━━━━━ EXERCISE MATERIALS

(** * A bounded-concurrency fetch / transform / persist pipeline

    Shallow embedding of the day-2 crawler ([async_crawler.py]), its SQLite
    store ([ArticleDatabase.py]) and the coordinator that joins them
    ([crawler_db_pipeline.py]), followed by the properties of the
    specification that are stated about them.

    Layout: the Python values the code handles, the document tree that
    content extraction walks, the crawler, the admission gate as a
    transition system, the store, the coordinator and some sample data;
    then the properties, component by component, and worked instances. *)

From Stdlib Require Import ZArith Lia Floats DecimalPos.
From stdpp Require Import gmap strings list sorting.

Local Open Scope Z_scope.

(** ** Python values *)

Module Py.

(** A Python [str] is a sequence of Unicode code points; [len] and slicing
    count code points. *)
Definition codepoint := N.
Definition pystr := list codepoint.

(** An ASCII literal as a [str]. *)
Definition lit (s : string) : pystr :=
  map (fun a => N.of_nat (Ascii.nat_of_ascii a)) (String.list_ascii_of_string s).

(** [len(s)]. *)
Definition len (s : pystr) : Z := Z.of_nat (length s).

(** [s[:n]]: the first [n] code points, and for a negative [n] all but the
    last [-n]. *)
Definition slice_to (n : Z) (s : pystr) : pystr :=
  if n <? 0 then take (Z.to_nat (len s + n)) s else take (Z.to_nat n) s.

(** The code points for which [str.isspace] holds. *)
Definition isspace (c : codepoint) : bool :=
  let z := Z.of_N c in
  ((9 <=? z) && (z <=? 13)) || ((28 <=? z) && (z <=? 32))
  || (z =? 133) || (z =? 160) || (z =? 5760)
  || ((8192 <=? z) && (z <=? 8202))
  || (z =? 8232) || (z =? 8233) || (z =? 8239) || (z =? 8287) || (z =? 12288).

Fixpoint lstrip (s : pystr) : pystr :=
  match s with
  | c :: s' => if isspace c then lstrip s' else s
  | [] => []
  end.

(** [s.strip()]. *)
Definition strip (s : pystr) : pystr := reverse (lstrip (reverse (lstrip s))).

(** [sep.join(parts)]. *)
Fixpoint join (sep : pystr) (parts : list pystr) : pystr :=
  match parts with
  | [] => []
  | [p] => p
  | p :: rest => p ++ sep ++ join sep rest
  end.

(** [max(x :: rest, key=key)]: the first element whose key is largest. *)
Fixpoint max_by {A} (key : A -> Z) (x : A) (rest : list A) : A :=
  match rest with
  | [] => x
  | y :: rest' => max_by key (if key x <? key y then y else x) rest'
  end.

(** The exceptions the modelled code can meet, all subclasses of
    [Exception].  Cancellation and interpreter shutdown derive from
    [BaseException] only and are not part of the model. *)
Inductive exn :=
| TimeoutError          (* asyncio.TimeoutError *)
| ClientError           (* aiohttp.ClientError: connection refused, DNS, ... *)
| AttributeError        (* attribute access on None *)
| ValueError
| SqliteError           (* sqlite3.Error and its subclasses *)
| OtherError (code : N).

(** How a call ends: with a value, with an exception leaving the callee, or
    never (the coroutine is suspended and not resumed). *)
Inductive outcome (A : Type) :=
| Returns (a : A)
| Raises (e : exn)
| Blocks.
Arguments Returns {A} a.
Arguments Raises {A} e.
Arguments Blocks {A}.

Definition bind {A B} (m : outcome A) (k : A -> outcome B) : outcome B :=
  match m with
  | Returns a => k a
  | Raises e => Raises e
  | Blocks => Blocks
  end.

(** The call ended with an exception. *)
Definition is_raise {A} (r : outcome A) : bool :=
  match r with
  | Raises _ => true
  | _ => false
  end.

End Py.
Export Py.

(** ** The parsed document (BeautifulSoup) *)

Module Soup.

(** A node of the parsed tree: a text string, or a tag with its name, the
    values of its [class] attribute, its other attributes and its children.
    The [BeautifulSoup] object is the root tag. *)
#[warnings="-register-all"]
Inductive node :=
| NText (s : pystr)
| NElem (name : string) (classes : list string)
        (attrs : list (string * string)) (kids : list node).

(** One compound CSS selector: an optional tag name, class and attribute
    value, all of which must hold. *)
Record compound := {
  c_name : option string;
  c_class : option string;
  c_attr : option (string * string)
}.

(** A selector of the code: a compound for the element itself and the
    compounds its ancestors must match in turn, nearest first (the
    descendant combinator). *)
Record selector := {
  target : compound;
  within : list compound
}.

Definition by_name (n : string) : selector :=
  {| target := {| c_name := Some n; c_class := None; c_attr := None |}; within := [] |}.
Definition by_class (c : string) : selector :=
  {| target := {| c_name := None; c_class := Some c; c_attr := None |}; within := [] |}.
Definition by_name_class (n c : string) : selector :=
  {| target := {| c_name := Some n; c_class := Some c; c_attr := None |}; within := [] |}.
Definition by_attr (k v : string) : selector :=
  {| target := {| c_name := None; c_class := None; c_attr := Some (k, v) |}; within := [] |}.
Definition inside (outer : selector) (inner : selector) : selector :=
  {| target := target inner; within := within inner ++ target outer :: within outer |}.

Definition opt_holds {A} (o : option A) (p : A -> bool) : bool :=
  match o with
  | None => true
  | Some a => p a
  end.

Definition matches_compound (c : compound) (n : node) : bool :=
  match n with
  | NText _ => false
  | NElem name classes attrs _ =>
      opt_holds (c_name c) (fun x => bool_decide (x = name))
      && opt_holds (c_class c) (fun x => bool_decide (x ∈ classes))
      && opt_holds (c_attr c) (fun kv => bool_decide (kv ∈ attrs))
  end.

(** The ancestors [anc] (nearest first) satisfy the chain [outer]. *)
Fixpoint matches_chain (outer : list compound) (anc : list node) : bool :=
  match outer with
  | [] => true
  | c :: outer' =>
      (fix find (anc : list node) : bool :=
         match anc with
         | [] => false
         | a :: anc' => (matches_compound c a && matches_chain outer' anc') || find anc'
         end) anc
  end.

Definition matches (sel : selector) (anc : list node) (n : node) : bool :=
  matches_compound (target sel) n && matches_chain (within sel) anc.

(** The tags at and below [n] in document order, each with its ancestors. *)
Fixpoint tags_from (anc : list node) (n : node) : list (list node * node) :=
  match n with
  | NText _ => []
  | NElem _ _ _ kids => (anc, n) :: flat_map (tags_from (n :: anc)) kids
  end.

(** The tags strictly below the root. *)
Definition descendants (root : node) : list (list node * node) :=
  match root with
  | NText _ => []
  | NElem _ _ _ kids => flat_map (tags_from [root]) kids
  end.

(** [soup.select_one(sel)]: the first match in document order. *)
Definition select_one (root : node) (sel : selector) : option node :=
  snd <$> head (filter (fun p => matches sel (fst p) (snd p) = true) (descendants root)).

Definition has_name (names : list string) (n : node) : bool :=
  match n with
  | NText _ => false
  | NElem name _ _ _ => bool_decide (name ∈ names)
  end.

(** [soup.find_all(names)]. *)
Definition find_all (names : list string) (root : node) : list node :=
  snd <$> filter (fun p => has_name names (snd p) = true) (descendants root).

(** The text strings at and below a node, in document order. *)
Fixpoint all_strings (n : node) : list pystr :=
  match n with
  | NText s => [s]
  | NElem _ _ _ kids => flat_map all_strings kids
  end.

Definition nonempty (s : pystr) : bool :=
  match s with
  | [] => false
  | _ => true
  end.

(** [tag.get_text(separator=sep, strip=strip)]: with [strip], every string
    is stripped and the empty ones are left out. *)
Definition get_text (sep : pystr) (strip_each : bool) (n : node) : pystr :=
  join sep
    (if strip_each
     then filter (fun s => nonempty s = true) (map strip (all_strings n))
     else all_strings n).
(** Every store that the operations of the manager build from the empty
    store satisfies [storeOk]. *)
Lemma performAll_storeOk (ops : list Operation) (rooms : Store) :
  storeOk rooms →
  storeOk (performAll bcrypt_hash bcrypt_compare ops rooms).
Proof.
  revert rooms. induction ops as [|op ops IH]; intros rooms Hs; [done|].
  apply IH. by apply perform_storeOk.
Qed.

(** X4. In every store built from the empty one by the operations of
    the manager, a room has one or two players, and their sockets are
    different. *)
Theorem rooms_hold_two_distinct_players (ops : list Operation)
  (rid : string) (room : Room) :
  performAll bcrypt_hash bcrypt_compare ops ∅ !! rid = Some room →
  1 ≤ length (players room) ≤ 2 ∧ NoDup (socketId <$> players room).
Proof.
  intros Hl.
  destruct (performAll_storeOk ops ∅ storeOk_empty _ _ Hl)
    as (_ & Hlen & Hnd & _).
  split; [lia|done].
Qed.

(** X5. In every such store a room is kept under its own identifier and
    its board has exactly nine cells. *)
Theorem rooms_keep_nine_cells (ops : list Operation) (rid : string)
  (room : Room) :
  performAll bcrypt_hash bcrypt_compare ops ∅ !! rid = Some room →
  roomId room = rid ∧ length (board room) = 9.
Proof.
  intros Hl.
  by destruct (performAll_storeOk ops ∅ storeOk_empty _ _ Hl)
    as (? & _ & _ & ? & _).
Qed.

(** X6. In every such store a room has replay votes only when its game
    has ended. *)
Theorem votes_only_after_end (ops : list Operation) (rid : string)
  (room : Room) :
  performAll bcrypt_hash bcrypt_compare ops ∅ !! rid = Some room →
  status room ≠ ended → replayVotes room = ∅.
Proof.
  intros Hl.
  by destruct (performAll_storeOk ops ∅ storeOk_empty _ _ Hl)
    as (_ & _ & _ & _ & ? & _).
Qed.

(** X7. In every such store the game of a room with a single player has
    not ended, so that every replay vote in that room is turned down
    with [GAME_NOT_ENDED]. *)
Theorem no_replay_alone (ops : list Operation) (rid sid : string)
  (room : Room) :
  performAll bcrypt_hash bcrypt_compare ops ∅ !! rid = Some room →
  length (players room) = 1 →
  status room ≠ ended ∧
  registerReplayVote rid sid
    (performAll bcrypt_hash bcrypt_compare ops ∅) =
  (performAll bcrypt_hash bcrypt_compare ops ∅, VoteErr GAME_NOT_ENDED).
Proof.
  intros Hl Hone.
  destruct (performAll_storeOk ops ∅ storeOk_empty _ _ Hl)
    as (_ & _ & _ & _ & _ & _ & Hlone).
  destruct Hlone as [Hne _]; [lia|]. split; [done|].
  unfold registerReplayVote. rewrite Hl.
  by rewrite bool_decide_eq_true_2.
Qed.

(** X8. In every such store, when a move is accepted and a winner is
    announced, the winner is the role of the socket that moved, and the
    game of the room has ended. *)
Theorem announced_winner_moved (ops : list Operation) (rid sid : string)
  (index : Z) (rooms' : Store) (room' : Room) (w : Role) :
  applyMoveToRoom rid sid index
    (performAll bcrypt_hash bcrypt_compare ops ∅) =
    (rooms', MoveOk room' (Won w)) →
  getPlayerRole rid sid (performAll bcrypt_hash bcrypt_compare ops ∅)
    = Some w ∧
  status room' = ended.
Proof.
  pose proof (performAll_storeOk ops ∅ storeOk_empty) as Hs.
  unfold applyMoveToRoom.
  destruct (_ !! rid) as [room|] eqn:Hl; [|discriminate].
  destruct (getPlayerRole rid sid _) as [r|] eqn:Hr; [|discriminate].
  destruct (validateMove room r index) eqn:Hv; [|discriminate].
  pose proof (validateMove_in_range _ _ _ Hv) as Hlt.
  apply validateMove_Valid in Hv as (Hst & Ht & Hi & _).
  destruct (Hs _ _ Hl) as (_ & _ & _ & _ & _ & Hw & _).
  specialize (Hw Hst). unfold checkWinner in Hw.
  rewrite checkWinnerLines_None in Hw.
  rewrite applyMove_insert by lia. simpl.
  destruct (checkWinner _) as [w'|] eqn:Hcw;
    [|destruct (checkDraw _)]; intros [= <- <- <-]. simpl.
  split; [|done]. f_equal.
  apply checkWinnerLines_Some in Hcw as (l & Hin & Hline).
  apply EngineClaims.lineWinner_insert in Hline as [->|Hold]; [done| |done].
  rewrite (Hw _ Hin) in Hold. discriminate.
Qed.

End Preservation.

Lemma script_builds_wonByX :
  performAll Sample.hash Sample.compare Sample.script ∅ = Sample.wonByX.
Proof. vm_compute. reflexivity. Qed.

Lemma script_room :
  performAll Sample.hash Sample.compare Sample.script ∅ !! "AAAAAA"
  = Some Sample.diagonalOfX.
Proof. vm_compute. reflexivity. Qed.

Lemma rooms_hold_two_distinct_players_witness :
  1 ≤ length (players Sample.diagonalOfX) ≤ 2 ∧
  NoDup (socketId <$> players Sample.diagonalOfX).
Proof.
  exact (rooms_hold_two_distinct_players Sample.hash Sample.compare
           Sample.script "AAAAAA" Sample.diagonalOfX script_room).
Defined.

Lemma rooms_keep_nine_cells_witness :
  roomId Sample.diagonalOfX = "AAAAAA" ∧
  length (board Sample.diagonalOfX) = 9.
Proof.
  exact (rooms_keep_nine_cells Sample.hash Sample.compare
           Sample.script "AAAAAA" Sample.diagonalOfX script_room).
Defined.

━━━━━━━━━━

* [WORK ITEM]
When you reach the line containing "specification that are stated about them." in the data above, start copying exactly, and stop after the line containing "(** [s.strip()]. *)".

* [ANSWER AREA]
    specification that are stated about them.

    Layout: the Python values the code handles, the document tree that
    content extraction walks, the crawler, the admission gate as a
    transition system, the store, the coordinator and some sample data;
    then the properties, component by component, and worked instances. *)

From Stdlib Require Import ZArith Lia Floats DecimalPos.
From stdpp Require Import gmap strings list sorting.

Local Open Scope Z_scope.

(** ** Python values *)

Module Py.

(** A Python [str] is a sequence of Unicode code points; [len] and slicing
    count code points. *)
Definition codepoint := N.
Definition pystr := list codepoint.

(** An ASCII literal as a [str]. *)
Definition lit (s : string) : pystr :=
  map (fun a => N.of_nat (Ascii.nat_of_ascii a)) (String.list_ascii_of_string s).

(** [len(s)]. *)
Definition len (s : pystr) : Z := Z.of_nat (length s).

(** [s[:n]]: the first [n] code points, and for a negative [n] all but the
    last [-n]. *)
Definition slice_to (n : Z) (s : pystr) : pystr :=
  if n <? 0 then take (Z.to_nat (len s + n)) s else take (Z.to_nat n) s.

(** The code points for which [str.isspace] holds. *)
Definition isspace (c : codepoint) : bool :=
  let z := Z.of_N c in
  ((9 <=? z) && (z <=? 13)) || ((28 <=? z) && (z <=? 32))
  || (z =? 133) || (z =? 160) || (z =? 5760)
  || ((8192 <=? z) && (z <=? 8202))
  || (z =? 8232) || (z =? 8233) || (z =? 8239) || (z =? 8287) || (z =? 12288).

Fixpoint lstrip (s : pystr) : pystr :=
  match s with
  | c :: s' => if isspace c then lstrip s' else s
  | [] => []
  end.

(** [s.strip()]. *)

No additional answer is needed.